Problem description
Among the entries below, take the line with "OSError (p : Path)" and the line with "s, (Ok a, s).", and output them and every line between them exactly, with nothing else.

(Beginning of Data to process)

(** * py2droid: a shallow embedding of [scripts/build.py]

    The build script downloads, patches and cross-compiles CPython, then
    turns every install prefix into a tarball of a Magisk module.  This file
    embeds the parts of the script that decide its file-transformation and
    error-handling behaviour and proves properties of them:

    - [update_env_path], [CPythonBuilder._create_env]
    - [CPythonBuilder._apply_patches], [CPythonBuilder._find_ndk_toolchain]
    - [run], [CPythonBuilder._build_hosts]
    - [ModuleBuilder._debloat], [ModuleBuilder._fix_shebangs],
      [ModuleBuilder._strip], [ModuleBuilder._compress], the host loop of
      [ModuleBuilder.build] and the archive of [ModuleBuilder._package_module]
    - [is_binary], [parse_module_prop], [format_module_prop]
    - [init] with its two helpers, and the [--clean] loop of [main]

    Conventions.  A Python [str] is a Coq [string]; each character stands for
    one code point below 256.  A [bytes] value is a [list byte].  A
    [pathlib.Path] is the list of its [parts]; an absolute path starts with
    the part ["/"].  Mutable state (the filesystem, the heap of dict objects,
    the outside world of external tools) is threaded explicitly through a
    state-and-exception monad.  The glob of wcmatch and the external
    commands are not part of the script: they are parameters, and what is
    assumed of them is stated where it is used. *)

From stdpp Require Import gmap strings list fin_maps.
From Stdlib Require Import Strings.Ascii Strings.Byte.


(** ** Exceptions and the state-and-exception monad *)

Abbreviation Path := (list string).

Inductive exn :=
| KeyError (key : string)
| BuilderError (msg : string)
| OSError (p : Path)
| ValueError (p : Path)
| CalledProcessError (returncode : Z) (cmd : list string) (output stderr : string).

Inductive result (A : Type) :=
| Ok (a : A)
| Raise (e : exn).
Arguments Ok {A} a.
Arguments Raise {A} e.

Definition is_error {A} (r : result A) : bool :=
  match r with Ok _ => false | Raise _ => true end.

(** A computation over a state [S]: it returns a value or raises, and in both
    cases leaves a state behind (an exception does not undo side effects). *)
Definition M (S A : Type) : Type := S → result A * S.

Definition ret {S A} (a : A) : M S A := λ s, (Ok a, s).
Definition raise {S A} (e : exn) : M S A := λ s, (Raise e, s).
Definition bind {S A B} (k : A → M S B) (m : M S A) : M S B :=
  λ s, match m s with
       | (Ok a, s') => k a s'
       | (Raise e, s') => (Raise e, s')
       end.
Definition get {S} : M S S := λ s, (Ok s, s).
Definition put {S} (s : S) : M S unit := λ _, (Ok tt, s).
Definition modify {S} (f : S → S) : M S unit := λ s, (Ok tt, f s).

(End of Data to process)

Expected answer
| OSError (p : Path)
| ValueError (p : Path)
| CalledProcessError (returncode : Z) (cmd : list string) (output stderr : string).

Inductive result (A : Type) :=
| Ok (a : A)
| Raise (e : exn).
Arguments Ok {A} a.
Arguments Raise {A} e.

Definition is_error {A} (r : result A) : bool :=
  match r with Ok _ => false | Raise _ => true end.

(** A computation over a state [S]: it returns a value or raises, and in both
    cases leaves a state behind (an exception does not undo side effects). *)
Definition M (S A : Type) : Type := S → result A * S.

Definition ret {S A} (a : A) : M S A := λ s, (Ok a, s).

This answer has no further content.